But surely, I asked, there is some role for the chemicals? It turns out there is an experiment which gives us the answer to this in precise terms, which I learned about in Richard DeGrandpre’s book The Cult of Pharmacology.

Everyone agrees cigarette smoking is one of the most addictive processes around. The chemical hooks in tobacco come from a drug called nicotine. So when nicotine patches were developed in the early 1990s, there was a huge surge of optimism—cigarette smokers could get all of their chemical hooks, without the other filthy, and deadly, effects of cigarette smoking. They would be freed.

But the Office of the Surgeon General has found that just 17.7 percent of cigarette smokers are able to stop using nicotine patches. That’s not nothing. If the chemicals drive 17.7 percent of addiction, as this shows, that’s still millions of lives ruined globally. But what it reveals again is that the story we have been taught about the cause of addiction being chemical hooks is real, but it’s only a minor part of a much bigger picture.

This has huge implications for the 100-year-old war on drugs. This massive war, which kills people from the plazas of Mexico to the streets of Liverpool, is based on the claim that we need to physically eradicate a whole array of chemicals because they hijack people’s brains and cause addiction. But if drugs aren’t the driver of addiction— if, in fact, it is disconnection that drives addiction—then this makes no sense.

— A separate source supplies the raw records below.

(** Allocation is a round trip, and takes nothing from stronger handles.
    On a reachable arena, a successful [alloc] returns a handle that was free,
    that resolves to the value, for its owner and for no other owner; any other
    handle that resolved before still resolves to the same value, except one
    whose priority is strictly below the requester's, which may be evicted. *)
Theorem alloc_handle_resolves {T} (N : nat) (kind : Z) (os : list (arena_op T)) (a a' : Arena T)
    (value : T) (owner prio h : Z) :
  N ≤ 255 → is_u 8 kind → Forall op_ok os → (Z.of_nat (length os) < 2 ^ 64)%Z → is_i 8 prio →
  reach N kind os = Ret a → alloc a value owner prio = Ret (Ok h, a') →
  get a h = Ret None ∧ get a' h = Ret (Some value) ∧
  get_mut_owned a' h owner = Ret (Some value) ∧
  (∀ w, w ≠ owner → get_mut_owned a' h w = Ret None) ∧
  (∀ h' x, h' ≠ h → get a h' = Ret (Some x) →
     get a' h' = Ret (Some x) ∨
     get a' h' = Ret None ∧
       ∃ j e, a_map a !! j = Some e ∧ key_free h' e = true ∧ (h_priority e < prio)%Z).
Proof.
  intros HN Hkind Hos Hlen Hp Hreach Halloc.
  destruct (reachable_ok N kind os a) as (n & Hwf & _); try done.
  destruct (alloc_ok N a value owner prio Hwf) as (r & a2 & Hr & Hspec).
  rewrite Halloc in Hr. injection Hr as <- <-. destruct Hspec as [-> Hd].
  pose proof (alloc_done_wf N _ _ _ _ _ Hp Hd) as Hwf'.
  pose proof (reachable_fresh N kind os a HN Hkind Hos Hlen Hreach) as Hfresh.
  rewrite !(get_resolve N), !(get_owned_resolve N) by done. split_and!.
  - rewrite resolve_absent; [done|]. intros j e Hj. unfold key_free. by rewrite (Hfresh j e Hj).
  - f_equal. apply (alloc_done_new N kind os a HN Hkind Hos Hlen Hreach value owner prio); try done.
    + intros e He. by apply has_key_true, key_free_key.
    + intros. by apply key_free_true.
  - f_equal. apply (alloc_done_new N kind os a HN Hkind Hos Hlen Hreach value owner prio); try done.
    + intros e He. by eapply has_key_true, owned_free_key.
    + intros. by apply owned_free_true.
  - intros w Hw. rewrite (get_owned_resolve N) by done. rewrite resolve_absent; [done|].
    destruct Hd as (a1 & v & s & j & e0 & Hev & _ & _ & _ & _ & _ & ->). intros i e Hi.
    apply not_true_is_false. intros (Ho & Hk & Hw' & _)%owned_free_true.
    apply list_lookup_insert_Some in Hi as [(_ & <- & _)|[_ Hi]]; [done|].
    destruct (Forall2_lookup_r _ _ _ _ _ (proj2 Hev) Hi) as (e1 & He1 & [->|(_ & _ & ->)]); [|done].
    specialize (Hfresh i e1 He1). by rewrite (proj2 (has_key_true _ _) (conj Ho Hk)) in Hfresh.
  - intros h' x Hne. rewrite !(get_resolve N) by done. intros [= Hx].
    destruct (alloc_done_other N kind os a HN Hkind Hos Hlen Hreach value owner prio a' h' x)
      as [->|[-> ?]]; auto.
Qed.
(* ===== verification/IpcServer.v ===== *)
(** The IPC server of [firmware/modules/ipc]: the request router of [server.rs],
    the opcodes of [handle.rs], and the implicit protocol methods that
    [SharedArena::dispatch_implicit] serves from the arena.

    The interface between the router and the resources is the class
    [ResourceDispatch] (the trait of the same name); the arena-backed dispatcher
    that the [ipc] macros generate is an instance, with the user's own methods as
    a parameter. A reply token is consumed once, so a dispatch returns exactly
    one [Reply]. *)

From stdpp Require Import sets.
From S2P Require Import Prelude Arena ArenaSpec ArenaOps ArenaTheorems.

(** * Opcodes, [handle.rs] *)

Definition IMPLICIT_DESTROY_METHOD : Z := 0xFF.
Definition CLONE_METHOD : Z := 0xFD.
Definition PREPARE_TRANSFER_METHOD : Z := 0xFC.
Definition CANCEL_TRANSFER_METHOD : Z := 0xFB.
Definition ACQUIRE_METHOD : Z := 0xFA.
Definition TRY_DROP_METHOD : Z := 0xF9.
Definition NOTIFY_DEAD_METHOD : Z := 0xF8.
Definition REVOKE_ALL_METHOD : Z := 0xF7.

Definition opcode (kind method : Z) : Z := Z.lor (wrap 16 (Z.shiftl kind 8)) method.
Definition split_opcode (op : Z) : Z * Z := (wrap 8 (Z.shiftr op 8), wrap 8 op).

Ironically, the war on drugs actually increases all those larger drivers of addiction. I visited a prison in Arizona, Tent City, where inmates are detained in tiny stone isolation cages (the Hole) for weeks on end, to punish them for drug use. It is as close to a human re-creation of the cages that guaranteed deadly addiction in rats as I can imagine. When those prisoners get out of prison, they will be unemployable because of their criminal record, guaranteeing they will be cut off even more.

There is an alternative. We can build a system that is designed to help drug addicts reconnect with the world and leave behind their addictions.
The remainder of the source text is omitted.